Abin-1 Il plasmide di attivazione CRISPR (m) fornisce un approccio mirato e non distruttivo per sovraregolare l'espressione endogena di Tnip1 senza alterare la sequenza di DNA sottostante.
Abin-1 Il plasmide di attivazione CRISPR (m) è un sistema SAM (mediatore di attivazione sinergico) a tre plasmidi progettato per la sovraregolazione trascrizionale altamente efficiente e sito-specifica del locus Tnip1 nelle linee cellulari umane. Il sistema è costruito attorno a una Cas9 cataliticamente inattiva (dCas9) che porta due mutazioni inattivanti (D10A e N863A) che eliminano l'attività nucleasica preservando al contempo il legame con il DNA. Questa dCas9 è fusa con VP64, un potente attivatore trascrizionale, ed è coespressa con un gene di resistenza alla blasticidina per la selezione. Il secondo plasmide codifica la proteina di fusione MS2-p65-HSF1, un complesso attivatore secondario che agisce in sinergia con dCas9-VP64, insieme a un gene di resistenza all'igromicina. Il terzo plasmide codifica un sgRNA specifico per il bersaglio di 20 nt fuso a due aptameri di RNA MS2 che reclutano il complesso MS2-p65-HSF1 nel sito di attivazione, accompagnato da un gene di resistenza alla puromicina. I tre plasmidi vengono somministrati in un rapporto di massa 1:1:1 per un'espressione bilanciata di tutti i componenti del sistema.

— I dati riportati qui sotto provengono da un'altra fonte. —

Lemma descend_visit_list_sound (fuel : nat) :
  sound (descend fuel) /\
  (forall entries il cs il',
     Forall (fun e => snd e = false -> import_free (fst e) = true) entries ->
     visit_list fuel entries il = Ok (cs, il') ->
     forallb import_free cs = true /\ extends il il').
Proof.
  induction fuel as [|fuel [IHd IHl]].
  - split; [intros n il d il' H; discriminate|].
    intros [|[n p] rest] il cs il' Hin H; cbn [visit_list] in H.
    + injection H as <- <-. split; [reflexivity | apply extends_refl].
    + destruct (existsb snd ((n, p) :: rest)) eqn:Hex; [discriminate|].
      injection H as <- <-. split; [|apply extends_refl].
      now apply (idle_entries ((n, p) :: rest)).
  - assert (Hl : forall entries il cs il',
              Forall (fun e => snd e = false -> import_free (fst e) = true) entries ->
              visit_list (S fuel) entries il = Ok (cs, il') ->
              forallb import_free cs = true /\ extends il il').
    { intros [|[n p] rest] il cs il' Hin H; cbn [visit_list] in H.
      - injection H as <- <-. split; [reflexivity | apply extends_refl].
      - destruct (existsb snd ((n, p) :: rest)) eqn:Hex.
        + ok_bind H E. destruct a as [entries1 il1].
          pose proof (input_ok_max _ Hin) as Hok.
          apply Forall_cons in Hok as [Hn Hrest].
          destruct (sweep_sound is_import_free is_import_free_similar
                      (fun n H => H) _ _ IHd _ _ _ _ _ _ _ Hn Hrest
                      ltac:(constructor) E) as [H1 H2].
          assert (Hin1 : Forall (fun e => snd e = false -> import_free (fst e) = true)
                           entries1).
          { eapply Forall_impl; [exact H1|]. intros [x q]. unfold entry_ok. simpl.
            intros Hx ->. exact Hx. }
          destruct (IHl _ _ _ _ Hin1 H) as [H3 H4].
          split; [exact H3 | now apply (extends_trans _ il1)].
        + injection H as <- <-. split; [|apply extends_refl].
          now apply (idle_entries ((n, p) :: rest)). }
    split; [|exact Hl].
    intros n il d il' H.
    destruct n as [e lc tc seen | sp src lc tc | l b lc tc | t fs lc tc];
      cbn [descend] in H.
    + ok_bind H E. destruct a as [d1 il1]. injection H as <- <-.
      destruct (visit_body_sound _ _ _ _ _ IHd E) as [He Hd].
      split; [exact He|]. destruct d1 as [e1|after]; [now intros _|].
      split; [reflexivity|]. eapply Forall_impl; [exact Hd|].
      intros r Hr. simpl in *. destruct seen; lia.
    + ok_bind H E. destruct a as [sp1 il1]. injection H as <- <-.
      assert (Hin : Forall (fun e => snd e = false -> import_free (fst e) = true)
                      (pending sp)).
      { unfold pending. apply Forall_map, Forall_forall. intros x _. discriminate. }
      destruct (IHl _ _ _ _ Hin E) as [_ He]. split; [exact He | discriminate].
    + ok_bind H E1. destruct a as [l1 il1]. ok_bind H E2. destruct a as [d1 il2].
      injection H as <- <-.
      destruct (visit_child_sound _ _ _ _ _ _ IHd E1) as [Hl1 He1].
      destruct (visit_body_sound _ _ _ _ _ IHd E2) as [He2 Hd].
      split; [now apply (extends_trans _ il1)|].
      destruct d1 as [b1|after].
      * intros _. simpl. now rewrite Hl1, Hd.
      * split; [reflexivity|]. eapply Forall_impl; [exact Hd|].
        intros r Hr. simpl in *. lia.
    + ok_bind H E. destruct a as [fs1 il1]. injection H as <- <-.
      assert (Hmany : forall cs il cs' il',
                visit_list fuel (pending cs) il = Ok (cs', il') ->
                forallb import_free cs' = true /\ extends il il').
      { intros cs il0 cs' il0' Hv. apply (IHl (pending cs)); [|exact Hv].
        unfold pending. apply Forall_map, Forall_forall. intros x _. discriminate. }
      destruct (visit_fields_sound _ _ t
                  (fun pos c il c' il' => visit_child_sound _ pos c il c' il' IHd)
                  Hmany _ _ _ _ E) as [Hfs He].
      split; [exact He|]. intros _. apply Hfs.
Qed.

(** *** The fuel of a traversal is enough *)

Lemma returns_bind {A B} (m : outcome A) (k : A -> outcome B) :
  returns m -> (forall a, m = Ok a -> returns (k a)) -> returns (m ≫= k).
Proof. destruct m; simpl; auto. Qed.

Lemma visit_body_returns (rec : traversal) (bound : nat) (c : node) (il : list node) :
  (forall m il, depth m <= bound -> returns (rec m il)) ->
  depth c <= bound ->
  returns (visit_body rec c il).
Proof.
  intros Hrec Hc. unfold visit_body.
  destruct (enter_total c) as [a ->]. cbn [mbind outcome_bind].
  destruct a; simpl; auto.
Qed.

Lemma visit_child_returns (rec : traversal) (bound : nat) (pos : position)
    (c : node) (il : list node) :
  (forall m il, depth m <= bound -> returns (rec m il)) ->
  depth c <= bound ->
  returns (visit_child rec pos c il).
Proof.
  intros Hrec Hc. unfold visit_child.
  destruct (enter_total c) as [a Ha]. rewrite Ha. cbn [mbind outcome_bind].
  destruct a as [r| |].
  - assert (Hb : returns
                   ('(d, importList) ← rec (blockStatement [inheritsComments r c]) il;
                    Ok (kept d (blockStatement [inheritsComments r c]), importList))).
    { apply returns_bind.
      - apply Hrec. rewrite depth_blockStatement_one.
        pose proof (enter_replace_depth c r Ha). lia.
      - intros [d il1] _. exact I. }
    destruct pos; simpl; auto.
  - destruct pos; exact I.
  - apply returns_bind; [now apply Hrec|].
    intros [[c1|[|r after]] il1] _; destruct pos; exact I.
Qed.

Lemma visit_fields_returns
    (visit_one : position -> node -> list node -> outcome (node * list node))
    (visit_many : list node -> list node -> outcome (list node * list node))
    (t : node_type) (bound : nat) :
  (forall pos c il, depth c <= bound -> returns (visit_one pos c il)) ->
  (forall cs il, list_max (map depth cs) <= bound -> returns (visit_many cs il)) ->
  forall fs il,
    list_max (map (fun f => match f with
                            | Single _ c => depth c
                            | Multiple _ cs => list_max (map depth cs)
                            end) fs) <= bound ->
    returns (visit_fields visit_one visit_many t fs il).
Proof.
  intros Hone Hmany. induction fs as [|[key c | key cs] fs IH]; intros il Hfs;
    cbn [visit_fields]; [exact I| |]; simpl in Hfs.
  - apply returns_bind; [apply Hone; lia|]. intros [c1 il1] _.
    apply returns_bind; [apply IH; lia|]. intros [fs1 il2] _. exact I.
  - apply returns_bind; [apply Hmany; lia|]. intros [c1 il1] _.
    apply returns_bind; [apply IH; lia|]. intros [fs1 il2] _. exact I.
Qed.

Lemma visit_in_list_returns (rec : traversal) (bound : nat) (done : list entry)
    (n : node) (next : option node) (il : list node) :
  (forall m il, depth m <= bound -> returns (rec m il)) ->
  depth n <= bound ->
  returns (visit_in_list rec done n next il).
Proof.
  intros Hrec Hn. unfold visit_in_list.
  destruct (enter_total n) as [a ->]. cbn [mbind outcome_bind].
  destruct a as [r| |]; [exact I | now destruct (remove_path n done [] next) |].
  apply returns_bind; [now apply Hrec|].
  intros [[n1|after] il1] _; [exact I|].
  now destruct (remove_path n done after next).
Qed.

Lemma any_node_similar (a b : node) : similar a b -> any_node a -> any_node b.
Proof. intros _ _. exact I. Qed.

Lemma sweep_returns (rec : traversal) (bound : nat) :
  sound rec ->
  (forall m il, depth m <= bound -> returns (rec m il)) ->
  forall rest done n flagged il,
    input_ok any_node bound (n, flagged) ->
    Forall (input_ok any_node bound) rest ->
    returns (sweep rec done n flagged rest il).
Proof.
  intros Hsound Hrec. induction rest as [|[x q] rest IH];
    intros done n flagged il Hn Hrest; cbn [sweep].
  - apply returns_bind.
    + destruct flagged; [now apply (visit_in_list_returns rec bound) | exact I].
    + intros [[d1 n1] il1] _. exact I.
  - apply Forall_cons in Hrest as [Hx Hrest]. apply returns_bind.
    + destruct flagged; [now apply (visit_in_list_returns rec bound) | exact I].
    + intros [[d1 n1] il1] E.
      assert (H2 : option_Forall2 similar (Some x) n1).
      { destruct flagged.
        - now apply visit_in_list_next in E.
        - injection E as <- <- <-. constructor. apply similar_refl. }
      inversion H2 as [? x' Hxx'|]; subst. simpl.
      apply IH; [|exact Hrest].
      now apply (similar_input_ok any_node any_node_similar bound x x' q).
Qed.

(** With the depth of a node as fuel the traversal of its keys returns or
    throws, and so does the visit of an array with more fuel than the depth
    of the nodes on its queue. *)
Lemma fuel_enough (fuel : nat) :
  (forall n il, depth n <= fuel -> returns (descend fuel n il)) /\
  (forall entries il,
     Forall (fun e => snd e = true -> depth (fst e) < fuel) entries ->
     returns (visit_list fuel entries il)).
Proof.
  induction fuel as [|fuel [IHd IHl]].
  - split.
    + intros n il Hn. pose proof (depth_pos n). lia.
    + intros [|[n p] rest] il Hin; cbn [visit_list]; [exact I|].
      destruct (existsb snd ((n, p) :: rest)) eqn:Hex; [|exact I].
      exfalso. apply existsb_exists in Hex as ([x q] & Hx & Hq). simpl in Hq.
      rewrite Forall_forall in Hin.
      specialize (Hin (x, q) ltac:(now apply list_elem_of_In) Hq). simpl in Hin. lia.
  - destruct (descend_visit_list_sound fuel) as [Hsound _].
    assert (Hl : forall entries il,
              Forall (fun e => snd e = true -> depth (fst e) < S fuel) entries ->
              returns (visit_list (S fuel) entries il)).
    { intros [|[n p] rest] il Hin; cbn [visit_list]; [exact I|].
      destruct (existsb snd ((n, p) :: rest)) eqn:Hex; [|exact I].
      assert (Hok : Forall (input_ok any_node fuel) ((n, p) :: rest)).
      { eapply Forall_impl; [exact Hin|]. intros [x q] Hx. unfold input_ok.
        simpl in *. destruct q; [specialize (Hx eq_refl); lia | exact I]. }
      apply Forall_cons in Hok as [Hn Hrest].
      apply returns_bind; [now apply (sweep_returns _ fuel)|].
      intros [entries1 il1] E. apply IHl.
      destruct (sweep_sound any_node any_node_similar (fun _ _ => I) _ fuel Hsound
                  _ _ _ _ _ _ _ Hn Hrest ltac:(constructor) E) as [H1 _].
      eapply Forall_impl; [exact H1|]. intros [x q]. unfold entry_ok. simpl.
      intros Hx ->. lia. }
    split; [|exact Hl].
    intros n il Hn.
    destruct n as [e lc tc seen | sp src lc tc | l b lc tc | t fs lc tc];
      cbn [descend]; simpl in Hn.
    + apply returns_bind.
      * apply (visit_body_returns _ fuel); [exact IHd | destruct seen; lia].
      * intros [d il1] _. exact I.
    + apply returns_bind.
      * apply IHl. unfold pending. apply Forall_map, Forall_forall.
        intros x Hx _. simpl.
        assert (depth x <= list_max (map depth sp)); [|lia].
        pose proof (list_max_le (map depth sp) (list_max (map depth sp))) as [Hle _].
        specialize (Hle (Nat.le_refl _)). rewrite List.Forall_forall in Hle.
        apply Hle, in_map, list_elem_of_In, Hx.
      * intros [sp1 il1] _. exact I.
    + apply returns_bind.
      * apply (visit_child_returns _ fuel); [exact IHd | lia].
      * intros [l1 il1] _. apply returns_bind.
        -- apply (visit_body_returns _ fuel); [exact IHd | lia].
        -- intros [d il2] _. exact I.
    + apply returns_bind.
      * apply (visit_fields_returns _ _ t (fuel - 1)); [| |lia].
        -- intros pos c il0 Hc. apply (visit_child_returns _ fuel); [exact IHd | lia].
        -- intros cs il0 Hcs. apply IHl. unfold pending.
           apply Forall_map, Forall_forall. intros x Hx _. simpl.
           assert (depth x <= list_max (map depth cs)); [|lia].
           pose proof (list_max_le (map depth cs) (list_max (map depth cs))) as [Hle _].
           specialize (Hle (Nat.le_refl _)). rewrite List.Forall_forall in Hle.
           apply Hle, in_map, list_elem_of_In, Hx.
      * intros [fs1 il1] _. exact I.
Qed.

(** *** A tree on which [enter] has nothing to do *)

Lemma settled_enter (n : node) : settled n = true -> enter n = Ok NoAction.
Proof.
  destruct n as [e lc tc seen | | |]; try reflexivity; [|discriminate].
  cbn [settled]. intros H. apply andb_true_iff in H as [H _].
  destruct seen; [apply enter_seen|]. simpl in H.
  apply negb_true_iff, bool_decide_eq_false in H.
  destruct (findAssertion (ExpressionStatement e lc tc false)) as [a|] eqn:Hf.
  - exfalso. apply H. now exists a.
  - now rewrite (enter_plain _ Hf).
Qed.
(** C8 as stated fails: no activation directive, one loaded source with a
    matching entry, and a deactivation directive that names it. *)
Lemma C8_counterexample :
  let LOREBOOK_DATA := loadLorebooks true (Some [("bestiary.json", Some bestiary_json)]) in
  let messages := [user "A gull! <DISABLE_LOREBOOK:bestiary>"] in
  let text := conversationText messages in
  let result := findRelevantLoreEntries ascii_toLowerCase ascii_trim true LOREBOOK_DATA messages in
  LOREBOOK_DATA = [bestiary] /\
  activationMatches text = [] /\
  (forall lb, In lb LOREBOOK_DATA ->
     exists e ks, In e (Object_values (Lorebook.entries lb)) /\
                  LoreEntry.keys e = Some ks /\
                  hasMatch ascii_toLowerCase text (ascii_toLowerCase text) e ks = true) /\
  result = [] /\
  ~ (forall lb, In lb LOREBOOK_DATA ->
       exists r, In r result /\ Relevant.lorebook r = Lorebook.title lb).
Proof.
  intros LOREBOOK_DATA messages text result.
  assert (Hres : result = []) by (vm_compute; reflexivity).
  split; [reflexivity|]. split; [reflexivity|]. split; [|split; [exact Hres|]].
  - intros lb [<-|[]]. exists (entry "gull" "Gulls nest on the tower." 5), ["gull"].
    split; [now left|]. split; reflexivity.
  - intros H. destruct (H bestiary (or_introl eq_refl)) as (r & Hr & _).
    rewrite Hres in Hr. destruct Hr.
Qed.

(** An entry whose key matches and whose content is empty is not pushed. *)
Lemma matching_entry_without_content :
  let LOREBOOK_DATA := loadLorebooks true (Some [("blank.json", Some blank_json)]) in
  let messages := [user "A gull!"] in
  let text := conversationText messages in
  hasMatch ascii_toLowerCase text (ascii_toLowerCase text) (entry "gull" "" 0) ["gull"] = true /\
  findRelevantLoreEntries ascii_toLowerCase ascii_trim true LOREBOOK_DATA messages = [].
Proof. split; reflexivity. Qed.
Fixpoint trim_left (s : string) : string :=
  match s with
  | EmptyString => EmptyString
  | String c r => if is_ws c then trim_left r else s
  end.

Definition string_rev (s : string) : string :=
  string_of_list_ascii (List.rev (list_ascii_of_string s)).

Definition trim (s : string) : string := string_rev (trim_left (string_rev (trim_left s))).

(** The [setTimeout] callback: it clears [lock.updateTimeout] and issues
    [readFile] of the uid file and [utimes] of the lock directory through
    [async.parallel]; the tick is then in flight. The callback's [err] is
    the first error, the read's before the utimes' one. *)
Definition fire (E : Env) (t : nat) : M unit :=
  timers ← gets st_timers;
  match timers !! t with
  | None => skip
  | Some tm =>
      _ ← modify (set_timers (delete t timers));
      mtime ← date_now;
      _ ← update_obj (tm_lock tm) (set_updateTimeout None);
      r ← fs_readFile E (getUidFile (tm_file tm));
      u ← fs_utimes E (getLockFile (tm_file tm)) mtime;
      let err := match r with
                 | inl e => Some e
                 | inr _ => match u with inl e => Some e | inr _ => None end
                 end in
      let data := match r with inr c => c | inl _ => EmptyString end in
      modify (fun s => set_ticks
        (<[t := mkTick (tm_lock tm) (tm_file tm) (tm_opts tm) err data]> (st_ticks s)) s)
  end.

Una volta assemblato nel locus bersaglio, il complesso SAM si lega a circa 200 bp a monte del sito di inizio della trascrizione Tnip1, dove VP64, p65 e HSF1 agiscono in modo concertato per reclutare il machinery trascrizionale e guidare la sovraregolazione dell'espressione endogena di Abin-1. A differenza della Cas9 con attività nucleasica, dCas9 non introduce rotture a doppio filamento né modifica la sequenza genomica, preservando il locus Tnip1 nativo e consentendo lo studio delle risposte trascrizionali dipendenti da Abin-1 nel locus endogeno, rendendolo uno strumento prezioso per studi funzionali, l'identificazione di geni bersaglio e la modellizzazione del ripristino della via Abin-1 nelle cellule tumorali con espressione di Tnip1 silenziata o ridotta.
Solo per uso di ricerca. Non destinato a uso diagnostico o terapeutico.